Outer Membrane Vesicle‐Based Nanohybrids Target Tumor‐Associated Macrophages to Enhance Trained Immunity‐Related Vaccine‐Generated Antitumor Activity

Abstract Trained immunity refers to the innate immune system building memory‐like features in response to subsequent infections and vaccinations. Compared with classical tumor vaccines, trained immunity‐related vaccines (TIrV) are independent of tumor‐specific antigens. Bacterial outer membrane vesicles (OMVs) contain an abundance of PAMPs and have the potential to act as TIrV‐inducer, but face challenges in endotoxin tolerance, systemic delivery, long‐term training, and trained tumor‐associated macrophage (TAM)‐mediated antitumor phagocytosis. Here, an OMV‐based TIrV is developed, OMV nanohybrids (OMV‐SIRPα@CaP/GM‐CSF) for exerting vaccine‐enhanced antitumor activity.

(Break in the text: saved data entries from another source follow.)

(* ===== verification/PyCore.v ===== *)
(** * Python values, exceptions and the module environment

    The constructor parameters of both classes ([encoding_type], [columns],
    [return_categorical], [treatment]) are arbitrary Python objects: a
    pipeline may set them with [set_params] without going through
    [__init__]. This file gives them the type [pyval] and models the only
    operations the source applies to them: comparison with a string
    literal ([x == "All"]), membership in a list of string literals,
    [== None], [isinstance(x, (int, float))] and truthiness. It also
    models the exceptions the module can raise and the global environment
    the module runs in: whether the name [np] is bound (the module never
    imports numpy), whether the submodule [sklearn.impute] is loaded
    ([import sklearn] alone does not load it) and whether assertions run
    ([python -O] removes them). *)

From S2P Require Import Prelude.
From stdpp Require Import strings.
From Stdlib Require Import QArith ZArith String Ascii DecimalString.

Inductive pyval :=
| PyNone
| PyBool (b : bool)
| PyInt (z : Z)
| PyFloat (q : Q)
| PyStr (s : string)
| PyList (xs : list pyval)
| PyObject (tag : string).

(** [v == "s"] for a string literal ["s"]: only a [str] with the same
    characters is equal to it. *)
Definition py_eq_str (v : pyval) (s : string) : bool :=
  match v with
  | PyStr s' => String.eqb s' s
  | _ => false
  end.

(** [v in ["a", "b", ...]] *)
Definition py_in_strs (v : pyval) (l : list string) : bool :=
  existsb (py_eq_str v) l.

(** [v == None] *)
Definition py_eq_none (v : pyval) : bool :=
  match v with PyNone => true | _ => false end.

(** [isinstance(v, (int, float))]; [bool] is a subclass of [int]. *)
Definition py_is_number (v : pyval) : bool :=
  match v with PyBool _ | PyInt _ | PyFloat _ => true | _ => false end.

(** The number a numeric value denotes. *)
Definition py_number (v : pyval) : option Q :=
  match v with
  | PyBool b => Some (if b then 1 else 0)%Q
  | PyInt z => Some (inject_Z z)
  | PyFloat q => Some q
  | _ => None
  end.

(** Truthiness, as [if v:] decides it. *)
Definition py_truthy (v : pyval) : bool :=
  match v with
  | PyNone => false
  | PyBool b => b
  | PyInt z => negb (Z.eqb z 0)
  | PyFloat q => negb (Qeq_bool q 0)
  | PyStr s => negb (String.eqb s "")
  | PyList xs => negb (Nat.eqb (List.length xs) 0)
  | PyObject _ => true
  end.

(** ** [str.format] messages *)

(** A call [template.format(args...)], kept with its arguments. *)
Record fmt := Fmt { fmt_template : string; fmt_args : list pyval }.

(** [repr] of a [str] made of printable ASCII without quotes or
    backslashes: the text between single quotes. *)
Definition plain_char (c : ascii) : bool :=
  let n := nat_of_ascii c in
  (32 <=? n)%nat && (n <=? 126)%nat && negb (Nat.eqb n 39) && negb (Nat.eqb n 92).

Fixpoint plain_string (s : string) : bool :=
  match s with
  | EmptyString => true
  | String c s' => plain_char c && plain_string s'
  end.

Definition sep_join (sep : string) (l : list string) : string :=
  match l with
  | [] => ""
  | x :: l' => fold_left (fun acc y => acc +:+ sep +:+ y) l' x
  end.

(** [str(v)] where the model knows Python's rendering; [None] for floats
    and other objects. *)
Definition py_str (v : pyval) : option string :=
  match v with
  | PyNone => Some "None"
  | PyBool b => Some (if b then "True" else "False")
  | PyInt z => Some (NilZero.string_of_int (Z.to_int z))
  | PyStr s => Some s
  | PyList xs =>
      let fix reprs (xs : list pyval) : option (list string) :=
        match xs with
        | [] => Some []
        | PyStr s :: xs' =>
            if plain_string s
            then match reprs xs' with
                 | Some r => Some (("'" +:+ s +:+ "'") :: r)
                 | None => None
                 end
            else None
        | _ :: _ => None
        end in
      match reprs xs with
      | Some r => Some ("[" +:+ sep_join ", " r +:+ "]")
      | None => None
      end
  | _ => None
  end.

(** Substitute the [{}] fields of a template in order; [None] when an
    argument is missing (Python raises [IndexError]) or unrenderable. *)
Fixpoint format_subst (t : string) (args : list string) : option string :=
  match t with
  | EmptyString => Some ""
  | String "{" (String "}" rest) =>
      match args with
      | a :: args' =>
          match format_subst rest args' with
          | Some r => Some (a +:+ r)
          | None => None
          end
      | [] => None
      end
  | String c rest =>
      match format_subst rest args with
      | Some r => Some (String c r)
      | None => None
      end
  end.

Definition render (m : fmt) : option string :=
  match sum_mapM (fun v => match py_str v with Some s => inr s | None => inl tt end)
                 (fmt_args m) with
  | inr strs => format_subst (fmt_template m) strs
  | inl _ => None
  end.

(** ** Exceptions *)

Inductive exc :=
| AssertionError (msg : fmt)
| NameError (name : string)
| AttributeError (owner attr : string)
| KeyError (key : pyval)
| ValueError (msg : string)
| IndexError (msg : string)
| TypeError (msg : string)
| NotFittedError (msg : string)
(** Behaviour of a library outside this model (see [Pandas.frame_join]). *)
| Unsupported (what : string).

(** ** The module environment *)

Record env := {
  np_bound : bool;               (** the global name [np] *)
  sklearn_impute_loaded : bool;  (** [sklearn.impute] is an attribute of [sklearn] *)
  asserts_enabled : bool         (** not run under [python -O] *)
}.

(** [src/percentile.py] imports [sklearn] and [category_encoders] and
    never binds [np]. *)
Definition module_env (impute_loaded : bool) : env :=
  {| np_bound := false; sklearn_impute_loaded := impute_loaded; asserts_enabled := true |}.

(** Evaluating the name [np]. *)
Definition np_global (en : env) : exc + unit :=
  if np_bound en then inr tt else inl (NameError "np").

(** Evaluating the attribute [sklearn.impute]. *)
Definition sklearn_impute (en : env) : exc + unit :=
  if sklearn_impute_loaded en then inr tt else inl (AttributeError "sklearn" "impute").

(** [assert cond, msg] *)
Definition py_assert (en : env) (cond : bool) (msg : fmt) : exc + unit :=
  if asserts_enabled en then (if cond then inr tt else inl (AssertionError msg))
  else inr tt.

(** ** Lemmas *)

Lemma py_in_strs_iff v l : py_in_strs v l = true <-> exists s, v = PyStr s /\ s ∈ l.
Proof.
  unfold py_in_strs. rewrite existsb_exists. split.
  - intros [s [Hin Heq]]. destruct v; try discriminate.
    apply String.eqb_eq in Heq as ->. exists s. split; [done|]. by apply list_elem_of_In.
  - intros [s [-> Hin]]. exists s. split; [by apply list_elem_of_In|]. apply String.eqb_refl.
Qed.

Lemma py_assert_ok en c m : asserts_enabled en = true -> c = true -> py_assert en c m = inr tt.
Proof. intros H1 H2. unfold py_assert. by rewrite H1, H2. Qed.

Lemma py_assert_fail en c m :
  asserts_enabled en = true -> c = false -> py_assert en c m = inl (AssertionError m).
Proof. intros H1 H2. unfold py_assert. by rewrite H1, H2. Qed.

#[export] Hint Rewrite py_assert_ok py_assert_fail using done : pyrw.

In the bone marrow, GM‐CSF‐assisted OMVs train bone marrow progenitor cells and monocytes, which are inherited by TAMs. In tumor tissues, SIRPα‐Fc‐assisted OMVs trigger TAM‐mediated phagocytosis. This TIrV can be identified by metabolic and epigenetic rewiring using transposase‐accessible chromatin (ATAC) and transcriptome sequencing. Furthermore, it is found that the TIrV‐mediated antitumor mechanism in the MC38 tumor model (TAM‐hot and T cell‐cold) is trained immunity and activated T cell response, whereas in the B16‐F10 tumor model (T cell‐hot and TAM‐cold) is primarily mediated by trained immunity. This study not only develops and identifies OMV‐based TIrV, but also investigates the trained immunity signatures and therapeutic mechanisms, providing a basis for further vaccination strategies.